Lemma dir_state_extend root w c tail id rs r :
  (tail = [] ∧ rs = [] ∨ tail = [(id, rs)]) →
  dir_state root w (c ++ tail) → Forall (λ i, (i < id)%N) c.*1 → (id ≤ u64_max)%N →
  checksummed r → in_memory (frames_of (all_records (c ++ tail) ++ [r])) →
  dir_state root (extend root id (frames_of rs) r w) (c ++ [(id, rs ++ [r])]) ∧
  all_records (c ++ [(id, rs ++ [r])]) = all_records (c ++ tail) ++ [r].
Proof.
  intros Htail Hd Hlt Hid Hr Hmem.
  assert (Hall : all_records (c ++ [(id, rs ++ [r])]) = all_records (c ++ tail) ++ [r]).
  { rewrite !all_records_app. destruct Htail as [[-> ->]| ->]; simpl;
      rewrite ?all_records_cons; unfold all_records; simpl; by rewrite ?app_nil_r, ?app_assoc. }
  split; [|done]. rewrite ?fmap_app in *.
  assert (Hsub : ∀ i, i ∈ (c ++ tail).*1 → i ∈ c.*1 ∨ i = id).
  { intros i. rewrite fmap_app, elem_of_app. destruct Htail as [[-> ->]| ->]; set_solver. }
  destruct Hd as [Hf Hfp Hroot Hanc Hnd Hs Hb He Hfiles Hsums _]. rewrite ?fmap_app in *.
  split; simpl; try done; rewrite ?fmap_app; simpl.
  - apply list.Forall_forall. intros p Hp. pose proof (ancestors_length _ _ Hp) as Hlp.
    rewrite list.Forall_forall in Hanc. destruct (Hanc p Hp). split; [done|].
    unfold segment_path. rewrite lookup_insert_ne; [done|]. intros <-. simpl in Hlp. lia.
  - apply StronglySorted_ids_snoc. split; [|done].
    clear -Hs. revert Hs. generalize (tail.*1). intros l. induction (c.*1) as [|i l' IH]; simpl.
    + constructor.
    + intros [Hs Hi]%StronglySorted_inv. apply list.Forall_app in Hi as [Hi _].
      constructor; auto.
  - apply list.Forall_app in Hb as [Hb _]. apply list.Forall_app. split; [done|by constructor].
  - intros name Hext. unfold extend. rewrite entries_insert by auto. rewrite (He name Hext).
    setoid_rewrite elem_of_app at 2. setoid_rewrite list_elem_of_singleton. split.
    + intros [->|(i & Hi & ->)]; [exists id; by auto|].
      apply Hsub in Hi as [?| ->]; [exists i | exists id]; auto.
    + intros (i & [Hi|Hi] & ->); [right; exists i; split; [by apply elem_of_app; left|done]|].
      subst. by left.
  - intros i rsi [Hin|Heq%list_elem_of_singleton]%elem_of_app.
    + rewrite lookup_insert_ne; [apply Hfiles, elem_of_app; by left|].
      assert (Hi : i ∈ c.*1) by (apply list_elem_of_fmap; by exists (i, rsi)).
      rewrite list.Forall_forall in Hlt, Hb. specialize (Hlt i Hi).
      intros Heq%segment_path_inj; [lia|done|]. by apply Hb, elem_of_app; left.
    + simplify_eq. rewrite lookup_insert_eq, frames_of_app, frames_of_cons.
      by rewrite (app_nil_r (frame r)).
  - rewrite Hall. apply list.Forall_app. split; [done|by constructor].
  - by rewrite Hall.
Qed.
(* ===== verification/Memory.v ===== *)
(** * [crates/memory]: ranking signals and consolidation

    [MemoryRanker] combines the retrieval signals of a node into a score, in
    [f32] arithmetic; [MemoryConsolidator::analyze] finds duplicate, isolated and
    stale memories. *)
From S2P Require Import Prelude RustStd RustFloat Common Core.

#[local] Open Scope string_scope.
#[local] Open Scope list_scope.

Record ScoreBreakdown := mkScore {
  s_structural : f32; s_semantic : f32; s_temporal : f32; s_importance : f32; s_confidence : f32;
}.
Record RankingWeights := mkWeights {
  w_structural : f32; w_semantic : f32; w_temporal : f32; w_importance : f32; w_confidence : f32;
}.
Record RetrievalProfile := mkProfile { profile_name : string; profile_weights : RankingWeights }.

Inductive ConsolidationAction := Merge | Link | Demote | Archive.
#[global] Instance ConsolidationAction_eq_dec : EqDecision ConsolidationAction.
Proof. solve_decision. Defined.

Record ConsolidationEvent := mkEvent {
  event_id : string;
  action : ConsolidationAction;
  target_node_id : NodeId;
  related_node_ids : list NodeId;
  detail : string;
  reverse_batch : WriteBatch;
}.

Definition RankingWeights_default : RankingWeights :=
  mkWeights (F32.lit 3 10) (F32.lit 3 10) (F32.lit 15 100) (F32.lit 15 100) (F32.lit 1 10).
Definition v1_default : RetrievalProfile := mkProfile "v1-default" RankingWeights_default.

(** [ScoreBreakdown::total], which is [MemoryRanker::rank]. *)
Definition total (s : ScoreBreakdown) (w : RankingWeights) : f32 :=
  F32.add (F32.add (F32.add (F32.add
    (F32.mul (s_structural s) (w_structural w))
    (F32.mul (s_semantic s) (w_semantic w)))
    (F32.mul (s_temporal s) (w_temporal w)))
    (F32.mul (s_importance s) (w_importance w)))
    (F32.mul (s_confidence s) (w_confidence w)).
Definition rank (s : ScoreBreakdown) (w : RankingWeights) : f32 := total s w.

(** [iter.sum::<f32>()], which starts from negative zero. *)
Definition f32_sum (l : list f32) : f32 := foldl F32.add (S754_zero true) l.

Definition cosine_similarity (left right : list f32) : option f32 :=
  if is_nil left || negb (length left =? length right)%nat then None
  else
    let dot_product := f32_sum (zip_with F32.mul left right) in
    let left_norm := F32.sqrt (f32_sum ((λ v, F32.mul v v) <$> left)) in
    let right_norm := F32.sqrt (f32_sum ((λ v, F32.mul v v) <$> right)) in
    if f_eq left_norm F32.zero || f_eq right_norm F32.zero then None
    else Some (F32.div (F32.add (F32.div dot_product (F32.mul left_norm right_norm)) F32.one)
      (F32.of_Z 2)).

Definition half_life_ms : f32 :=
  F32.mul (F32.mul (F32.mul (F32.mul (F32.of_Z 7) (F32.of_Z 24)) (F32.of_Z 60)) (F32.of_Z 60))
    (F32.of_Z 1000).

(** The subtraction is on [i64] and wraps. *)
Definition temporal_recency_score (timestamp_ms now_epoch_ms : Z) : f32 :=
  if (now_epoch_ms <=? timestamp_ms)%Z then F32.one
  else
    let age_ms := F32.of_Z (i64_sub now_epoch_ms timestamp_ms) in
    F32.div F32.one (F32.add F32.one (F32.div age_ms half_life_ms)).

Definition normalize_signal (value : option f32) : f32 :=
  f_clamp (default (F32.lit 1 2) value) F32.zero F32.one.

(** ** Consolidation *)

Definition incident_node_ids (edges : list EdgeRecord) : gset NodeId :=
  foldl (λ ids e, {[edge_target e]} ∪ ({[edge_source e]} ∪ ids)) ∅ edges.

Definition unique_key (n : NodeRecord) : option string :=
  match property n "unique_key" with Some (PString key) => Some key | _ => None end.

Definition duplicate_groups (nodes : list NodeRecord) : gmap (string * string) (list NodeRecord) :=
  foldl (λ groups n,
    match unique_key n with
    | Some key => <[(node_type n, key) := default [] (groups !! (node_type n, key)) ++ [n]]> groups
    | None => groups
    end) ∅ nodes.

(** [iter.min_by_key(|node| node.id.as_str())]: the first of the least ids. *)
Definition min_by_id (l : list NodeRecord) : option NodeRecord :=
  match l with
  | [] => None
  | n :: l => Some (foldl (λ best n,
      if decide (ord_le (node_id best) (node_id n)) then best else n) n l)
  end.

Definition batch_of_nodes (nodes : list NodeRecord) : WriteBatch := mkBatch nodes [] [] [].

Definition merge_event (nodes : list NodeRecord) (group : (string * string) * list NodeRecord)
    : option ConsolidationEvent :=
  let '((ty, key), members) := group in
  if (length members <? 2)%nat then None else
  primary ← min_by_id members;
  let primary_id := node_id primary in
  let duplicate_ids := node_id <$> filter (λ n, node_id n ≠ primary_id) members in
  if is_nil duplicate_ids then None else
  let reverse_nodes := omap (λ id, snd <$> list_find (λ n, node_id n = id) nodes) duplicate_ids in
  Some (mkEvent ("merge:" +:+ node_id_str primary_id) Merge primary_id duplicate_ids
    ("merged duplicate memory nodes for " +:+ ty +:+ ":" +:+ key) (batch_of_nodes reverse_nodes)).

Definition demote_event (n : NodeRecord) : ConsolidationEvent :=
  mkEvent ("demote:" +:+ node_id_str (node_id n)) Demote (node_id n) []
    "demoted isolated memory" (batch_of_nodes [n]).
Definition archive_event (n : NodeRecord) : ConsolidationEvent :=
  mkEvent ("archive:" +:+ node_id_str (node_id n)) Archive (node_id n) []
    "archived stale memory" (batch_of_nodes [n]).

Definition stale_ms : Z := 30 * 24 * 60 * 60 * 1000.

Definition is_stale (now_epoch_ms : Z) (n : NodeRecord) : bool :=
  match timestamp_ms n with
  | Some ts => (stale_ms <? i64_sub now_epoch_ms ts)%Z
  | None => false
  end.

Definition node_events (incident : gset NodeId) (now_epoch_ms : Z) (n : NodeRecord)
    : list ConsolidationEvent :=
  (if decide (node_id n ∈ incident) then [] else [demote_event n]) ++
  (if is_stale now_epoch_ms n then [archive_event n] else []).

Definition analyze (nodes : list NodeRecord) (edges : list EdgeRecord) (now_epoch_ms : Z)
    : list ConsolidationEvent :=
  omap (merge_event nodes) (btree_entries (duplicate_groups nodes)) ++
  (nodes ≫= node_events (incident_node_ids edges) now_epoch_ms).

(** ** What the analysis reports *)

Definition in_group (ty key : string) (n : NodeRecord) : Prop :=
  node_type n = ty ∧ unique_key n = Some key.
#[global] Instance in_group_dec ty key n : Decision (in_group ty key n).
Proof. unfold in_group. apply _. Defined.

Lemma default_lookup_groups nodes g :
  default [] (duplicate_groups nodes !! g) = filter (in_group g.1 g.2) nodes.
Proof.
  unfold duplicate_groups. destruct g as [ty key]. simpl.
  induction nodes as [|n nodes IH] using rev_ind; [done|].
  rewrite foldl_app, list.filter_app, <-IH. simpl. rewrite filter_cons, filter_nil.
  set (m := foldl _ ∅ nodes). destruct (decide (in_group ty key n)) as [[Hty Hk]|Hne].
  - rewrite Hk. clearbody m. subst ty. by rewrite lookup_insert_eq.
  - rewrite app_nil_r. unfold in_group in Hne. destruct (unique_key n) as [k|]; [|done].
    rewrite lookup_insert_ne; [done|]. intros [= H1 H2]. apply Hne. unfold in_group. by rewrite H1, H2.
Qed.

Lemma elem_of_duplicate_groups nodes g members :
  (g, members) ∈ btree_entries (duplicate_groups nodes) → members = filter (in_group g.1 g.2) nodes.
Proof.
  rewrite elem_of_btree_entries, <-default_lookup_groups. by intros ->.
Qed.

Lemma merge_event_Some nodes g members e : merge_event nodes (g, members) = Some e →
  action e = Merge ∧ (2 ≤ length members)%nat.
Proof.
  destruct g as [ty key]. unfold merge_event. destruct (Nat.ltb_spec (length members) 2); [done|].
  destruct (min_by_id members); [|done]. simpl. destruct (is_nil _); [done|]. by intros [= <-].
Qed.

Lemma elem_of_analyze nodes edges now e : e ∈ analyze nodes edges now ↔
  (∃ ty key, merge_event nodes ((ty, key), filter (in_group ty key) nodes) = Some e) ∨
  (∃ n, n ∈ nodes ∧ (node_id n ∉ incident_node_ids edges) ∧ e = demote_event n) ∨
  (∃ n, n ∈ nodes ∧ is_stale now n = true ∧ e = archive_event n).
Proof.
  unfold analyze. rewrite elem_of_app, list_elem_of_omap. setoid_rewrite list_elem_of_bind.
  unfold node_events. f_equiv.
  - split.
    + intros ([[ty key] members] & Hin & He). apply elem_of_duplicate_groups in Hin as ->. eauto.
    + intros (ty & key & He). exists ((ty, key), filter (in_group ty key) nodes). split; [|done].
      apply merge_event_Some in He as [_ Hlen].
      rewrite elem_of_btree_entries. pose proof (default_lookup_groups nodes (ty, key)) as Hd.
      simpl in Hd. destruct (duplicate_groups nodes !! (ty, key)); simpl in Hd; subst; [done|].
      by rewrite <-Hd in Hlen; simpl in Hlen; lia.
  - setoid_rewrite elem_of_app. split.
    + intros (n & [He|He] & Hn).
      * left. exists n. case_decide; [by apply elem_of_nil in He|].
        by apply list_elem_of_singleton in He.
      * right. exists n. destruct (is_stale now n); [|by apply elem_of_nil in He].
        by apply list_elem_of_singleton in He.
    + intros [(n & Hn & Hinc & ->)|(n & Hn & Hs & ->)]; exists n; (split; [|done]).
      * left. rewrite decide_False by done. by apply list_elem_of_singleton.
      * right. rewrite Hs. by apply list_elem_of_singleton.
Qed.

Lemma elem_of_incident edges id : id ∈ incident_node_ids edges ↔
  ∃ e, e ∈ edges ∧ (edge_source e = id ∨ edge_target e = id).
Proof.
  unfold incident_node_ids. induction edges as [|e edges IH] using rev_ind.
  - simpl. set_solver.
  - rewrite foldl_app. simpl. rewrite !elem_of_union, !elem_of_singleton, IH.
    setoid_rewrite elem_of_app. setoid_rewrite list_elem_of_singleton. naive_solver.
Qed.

· · · ·

REQUIREMENT - Look in the material above for the line with "Definition RankingWeights_default : RankingWeights" and the line with "Definition total (s", and transcribe exactly those lines and all lines between them, nothing more.

RESULT FOR THIS EXERCISE -
Definition RankingWeights_default : RankingWeights :=
  mkWeights (F32.lit 3 10) (F32.lit 3 10) (F32.lit 15 100) (F32.lit 15 100) (F32.lit 1 10).
Definition v1_default : RetrievalProfile := mkProfile "v1-default" RankingWeights_default.

(** [ScoreBreakdown::total], which is [MemoryRanker::rank]. *)
Definition total (s : ScoreBreakdown) (w : RankingWeights) : f32 :=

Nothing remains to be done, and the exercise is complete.